Problem description
Give back exactly the stretch of data below from the line holding "Import Btree Super Volume Files." through the line holding "Local Abbreviation moved", both ends included, and leave the remaining lines out.

Entries supplied
(* ===== verification/NfsMap.v ===== *)
(** A mounted NeuralFS volume as a map from keys to values: what [format] and [mount]
    establish and how [leaf_insert] changes it. *)

From S2P Require Import Prelude Checksum Flash NfsNode NfsRep NfsFormat NfsVolume NfsFiles NfsDisk NfsSuper NfsJournal NfsAlloc NfsTree NfsCow NfsInsert NfsSplit.
From Stdlib Require Import Sorting.Sorted.
Import Btree Super Volume Files.

Section Mounted.
Context {D : Type} `{File.DiskLaws D valid sec}.
Implicit Types (w : World D) (U : gset Z).

Local Abbreviation start w := (start_lba (vol w)).
Local Abbreviation root w := (inode_tree_root (sb (vol w))).
Local Abbreviation blk := (blk (sec := sec)).
Local Abbreviation moved := (moved (sec := sec)).

(** The volume's tree, of height [h], holds the map [m]; [U] are the blocks in use
    outside the tree: the contents of files. *)
Definition mounted w U (h : nat) (m : gmap Key bytes) : Prop :=
  layout (valid := valid) (vol w) ∧ ∃ t, holds (valid := valid) w U h t ∧ items_map (items t) = m.

Lemma mounted_lookup w U h m k : mounted w U h m → (h < 8)%nat → tree_get w k = m !! k.
Proof.
  intros (_ & t & [_ _ _ Hst Hwf Hrt] & <-) Hh. unfold tree_get. rewrite Hrt. by eapply lookup_stored.
Qed.

Lemma mounted_scan w U h m :
  mounted w U h m → (h < 9)%nat →
  ∃ its, btree_scan_leaves (dev w) (start w) (root w) = (true, its) ∧ sorted its ∧ items_map its = m.
Proof.
  intros (_ & t & [_ _ _ Hst Hwf Hrt] & <-) Hh. exists (items t). rewrite Hrt. split_and!; [by eapply scan_stored|by eapply wf_sorted|done].
Qed.

Lemma layout_moved n X w w' own :
  layout (valid := valid) (vol w) → moved n X w w' → alloc_ok (vol w') own → root w' ∈ own → layout (valid := valid) (vol w').
Proof.
  intros [Hrg Hsb Hj Hf Htx Hst] Hm [Afr Atot Afb And Amax Ast Aown] Hroot. pose proof (Aown _ Hroot) as Hra.
  destruct (mv_sb _ _ _ _ Hm) as (r & fb & nc & Es). rewrite Es in *. cbn in *. split; rewrite ?Es; cbn.
  - rewrite (mv_start _ _ _ _ Hm). done.
  - destruct Hsb as (H1 & H2 & H3 & H4). unfold sb_ok. rewrite !Forall_cons in *. cbn in *. destruct_and! H4. split_and!; done || lia.
  - done.
  - lia.
  - by rewrite (mv_tx _ _ _ _ Hm).
  - split; [|done]. apply Forall_forall. intros b Hb. destruct (Ast b Hb). lia.
Qed.

(** [mounted], with at most [c] keys in the root. *)
Definition mounted_fan w U (h : nat) (c : Z) (m : gmap Key bytes) : Prop :=
  layout (valid := valid) (vol w) ∧ ∃ t, holds (valid := valid) w U h t ∧ items_map (items t) = m ∧ fan t ≤ c.

Lemma mounted_fan_mounted w U h c m : mounted_fan w U h c m → mounted w U h m.
Proof. intros (Hlay & t & Hh & Hm & _). split; [exact Hlay|]. exists t. exact (conj Hh Hm). Qed.

Lemma mounted_has_fan w U h m : mounted w U h m → ∃ c, mounted_fan w U h c m.
Proof. intros (Hlay & t & Hh & Hm). exists (fan t). split; [exact Hlay|]. exists t. exact (conj Hh (conj Hm (Z.le_refl _))). Qed.

Lemma mounted_fan_insert w U h c m k v :
  mounted_fan w U h c m → (h < 8)%nat → item_ok (k, v) → m !! k = None → 6 + 22 * Z.of_nat h ≤ space (vol w) →
  ∃ w' h' c', leaf_insert k v w = (Ok tt, w') ∧ mounted_fan w' U h' c' (<[k := v]> m) ∧
    (h' = h ∧ c' = c + 1 ∨ h' = S h ∧ c' = 1 ∧ MAX_LEAF_ITEMS ≤ c) ∧ moved (6 + 22 * Z.of_nat h) U w w' ∧ logged w'.
Proof.
  intros (Hlay & t & Hh & <- & Hc) Hlt Hok Hk Hsp. destruct (leaf_insert_run w U h t k v Hh Hlt Hok Hk Hsp) as (w' & h' & t' & H1 & Hh' & Hit & Hg & Hm & Hlg).
  assert (Hl' : layout (valid := valid) (vol w')).
  { destruct Hh' as [[_ Hal] _ _ _ _ Hrt]. eapply layout_moved; [done..|]. rewrite Hrt. apply elem_of_union_r, elem_of_list_to_set, root_in_addrs. }
  destruct Hg as [[-> Hf]|(-> & Hf & Hfull)].
  - exists w', h, (c + 1). split_and!; try done; [|by left]. split; [done|]. exists t'. split_and!; [done..|lia].
  - exists w', (S h), 1. split_and!; try done; [|right; split_and!; [done..|lia]]. split; [done|]. exists t'. split_and!; [done..|lia].
Qed.

Lemma mounted_insert w U h m k v :
  mounted w U h m → (h < 8)%nat → item_ok (k, v) → m !! k = None → 6 + 22 * Z.of_nat h ≤ space (vol w) →
  ∃ w' h', leaf_insert k v w = (Ok tt, w') ∧ mounted w' U h' (<[k := v]> m) ∧ (h' ≤ S h)%nat ∧
    moved (6 + 22 * Z.of_nat h) U w w' ∧ logged w'.
Proof.
  intros [c Hm]%mounted_has_fan Hlt Hok Hk Hsp. destruct (mounted_fan_insert w U h c m k v Hm Hlt Hok Hk Hsp) as (w' & h' & c' & H1 & Hm' & Hg & Hmv & Hlg).
  exists w', h'. split_and!; try done; [by eapply mounted_fan_mounted|lia].
Qed.

(** * Formatting *)

Lemma zero_blocks_run s total bs : region (valid := valid) s total → Forall (λ b, 0 ≤ b < total) bs → ∀ d : D,
  ∃ d', zero_blocks s bs d = (true, d') ∧ (∀ b, b ∈ bs → blk d' s b = replicate 4096 Byte.x00) ∧ (∀ b, b ∉ bs → blk d' s b = blk d s b).
Proof.
  intros Hrg. induction 1 as [|b bs Hb _ IH]; intros d; cbn [zero_blocks].
  - exists d. split_and!; [reflexivity|intros b Hb%elem_of_nil; destruct Hb|reflexivity].
  - destruct (write_static s total Hrg d b (replicate 4096 Byte.x00) Hb (zlen_replicate _ _)) as (d1 & Hw & Hd1). rewrite Hw.
    destruct (IH d1) as (d2 & Hz & Hin & Hout). exists d2. split_and!; [exact Hz| |].
    + intros b' Hb'. destruct (decide (b' ∈ bs)) as [Hi|Hi]; [exact (Hin _ Hi)|]. rewrite (Hout _ Hi). apply elem_of_cons in Hb' as [->|Hi']; [|destruct (Hi Hi')]. apply Hd1.
    + intros b' [Hne Hb']%not_elem_of_cons. rewrite (Hout _ Hb'). exact (wrote_other s _ _ _ _ _ Hd1 Hne).
Qed.

Lemma sec_of_blk s total (d : D) b : region (valid := valid) s total → 0 ≤ b < total → sec d (s + 8 * b) = slice 0 512 (blk d s b).
Proof.
  intros Hrg Hb. unfold NfsDisk.blk. rewrite run_bytes_S. assert (Hz : zlen (sec d (s + 8 * b)) = 512).
  { apply File.sec_len. apply (rg_valid _ _ Hrg). lia. }
  rewrite slice_app_exact; done.
Qed.

Definition format_journal (total : Z) : Z := Z.min (Z.max (total / 100) 8) 256.

(** The root directory's inode. *)
Definition root_item : Key * bytes := (Inode.make_key 1, from_inode (Z.lor Inode.S_IFDIR 0x1ED) 0 0 0).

Result of the exercise
Import Btree Super Volume Files.

Section Mounted.
Context {D : Type} `{File.DiskLaws D valid sec}.
Implicit Types (w : World D) (U : gset Z).

Local Abbreviation start w := (start_lba (vol w)).
Local Abbreviation root w := (inode_tree_root (sb (vol w))).
Local Abbreviation blk := (blk (sec := sec)).
Local Abbreviation moved := (moved (sec := sec)).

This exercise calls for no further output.